◆ **Required action**
As the answer, give a copy of each line below that includes the word "Fixpoint".

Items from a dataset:
(** The UTF-8 encoding of a string, which is what [update] hashes; a
    surrogate without its partner is encoded as U+FFFD. *)
Fixpoint utf8 (s : list N) : list N :=
  match s with
  | [] => []
  | c :: s' =>
      if c <? 128 then c :: utf8 s'
      else if c <? 2048 then
        N.lor 192 (N.shiftr c 6) :: N.lor 128 (N.land c 63) :: utf8 s'
      else if (55296 <=? c) && (c <=? 56319) then
        match s' with
        | d :: s'' =>
            if (56320 <=? d) && (d <=? 57343) then
              let cp := 65536 + N.shiftl (c - 55296) 10 + (d - 56320) in
              N.lor 240 (N.shiftr cp 18)
                :: N.lor 128 (N.land (N.shiftr cp 12) 63)
                :: N.lor 128 (N.land (N.shiftr cp 6) 63)
                :: N.lor 128 (N.land cp 63) :: utf8 s''
            else 239 :: 191 :: 189 :: utf8 s'
        | [] => [239; 191; 189]
        end
      else if (56320 <=? c) && (c <=? 57343) then 239 :: 191 :: 189 :: utf8 s'
      else
        N.lor 224 (N.land (N.shiftr c 12) 15)
          :: N.lor 128 (N.land (N.shiftr c 6) 63)
          :: N.lor 128 (N.land c 63) :: utf8 s'
  end.

Definition w32 (x : N) : N := x mod 4294967296.

Definition rotl (x c : N) : N :=
  w32 (N.lor (N.shiftl x c) (N.shiftr x (32 - c))).

Definition not32 (x : N) : N := N.lxor x 4294967295.

Definition K : list N :=
  [3614090360; 3905402710; 606105819; 3250441966; 4118548399; 1200080426;
   2821735955; 4249261313; 1770035416; 2336552879; 4294925233; 2304563134;
   1804603682; 4254626195; 2792965006; 1236535329; 4129170786; 3225465664;
   643717713; 3921069994; 3593408605; 38016083; 3634488961; 3889429448;
   568446438; 3275163606; 4107603335; 1163531501; 2850285829; 4243563512;
   1735328473; 2368359562; 4294588738; 2272392833; 1839030562; 4259657740;
   2763975236; 1272893353; 4139469664; 3200236656; 681279174; 3936430074;
   3572445317; 76029189; 3654602809; 3873151461; 530742520; 3299628645;
   4096336452; 1126891415; 2878612391; 4237533241; 1700485571; 2399980690;
   4293915773; 2240044497; 1873313359; 4264355552; 2734768916; 1309151649;
   4149444226; 3174756917; 718787259; 3951481745].

Definition shifts : list N :=
  [7; 12; 17; 22; 7; 12; 17; 22; 7; 12; 17; 22; 7; 12; 17; 22;
   5; 9; 14; 20; 5; 9; 14; 20; 5; 9; 14; 20; 5; 9; 14; 20;
   4; 11; 16; 23; 4; 11; 16; 23; 4; 11; 16; 23; 4; 11; 16; 23;
   6; 10; 15; 21; 6; 10; 15; 21; 6; 10; 15; 21; 6; 10; 15; 21].

Record state : Type := { sa : N; sb : N; sc : N; sd : N }.

Definition init : state :=
  {| sa := 1732584193; sb := 4023233417; sc := 2562383102; sd := 271733878 |}.

(** The message with its padding: a 1 bit, zeros up to 56 modulo 64
    bytes, and the length in bits on 8 bytes, least significant
    first. *)
Definition le_bytes (n : nat) (x : N) : list N :=
  (fun i => N.land (N.shiftr x (8 * N.of_nat i)) 255) <$> seq 0 n.

Definition pad (m : list N) : list N :=
  let len := N.of_nat (length m) in
  let zeros := N.to_nat ((119 - len mod 64) mod 64) in
  m ++ [128] ++ replicate zeros 0 ++ le_bytes 8 ((8 * len) mod 18446744073709551616).

Definition word_at (block : list N) (g : nat) : N :=
  let b i := default 0 (block !! (4 * g + i)%nat) in
  b 0%nat + N.shiftl (b 1%nat) 8 + N.shiftl (b 2%nat) 16 + N.shiftl (b 3%nat) 24.

Definition step (block : list N) (st : state) (i : nat) : state :=
  let '{| sa := a; sb := b; sc := c; sd := d |} := st in
  let '(f, g) :=
    if (i <? 16)%nat then (N.lor (N.land b c) (N.land (not32 b) d), i)
    else if (i <? 32)%nat then
      (N.lor (N.land d b) (N.land (not32 d) c), ((5 * i + 1) mod 16)%nat)
    else if (i <? 48)%nat then (N.lxor b (N.lxor c d), ((3 * i + 5) mod 16)%nat)
    else (N.lxor c (N.lor b (not32 d)), ((7 * i) mod 16)%nat) in
  let f' := w32 (f + a + default 0 (K !! i) + word_at block g) in
  {| sa := d; sd := c; sc := b;
     sb := w32 (b + rotl f' (default 0 (shifts !! i))) |}.

Definition compress (st : state) (block : list N) : state :=
  let st' := foldl (step block) st (seq 0 64) in
  {| sa := w32 (sa st + sa st'); sb := w32 (sb st + sb st');
     sc := w32 (sc st + sc st'); sd := w32 (sd st + sd st') |}.

Fixpoint blocks (n : nat) (m : list N) : list (list N) :=
  match n with
  | O => []
  | S n' => take 64 m :: blocks n' (drop 64 m)
  end.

◆ **Task response**
Fixpoint utf8 (s : list N) : list N :=
Fixpoint blocks (n : nat) (m : list N) : list (list N) :=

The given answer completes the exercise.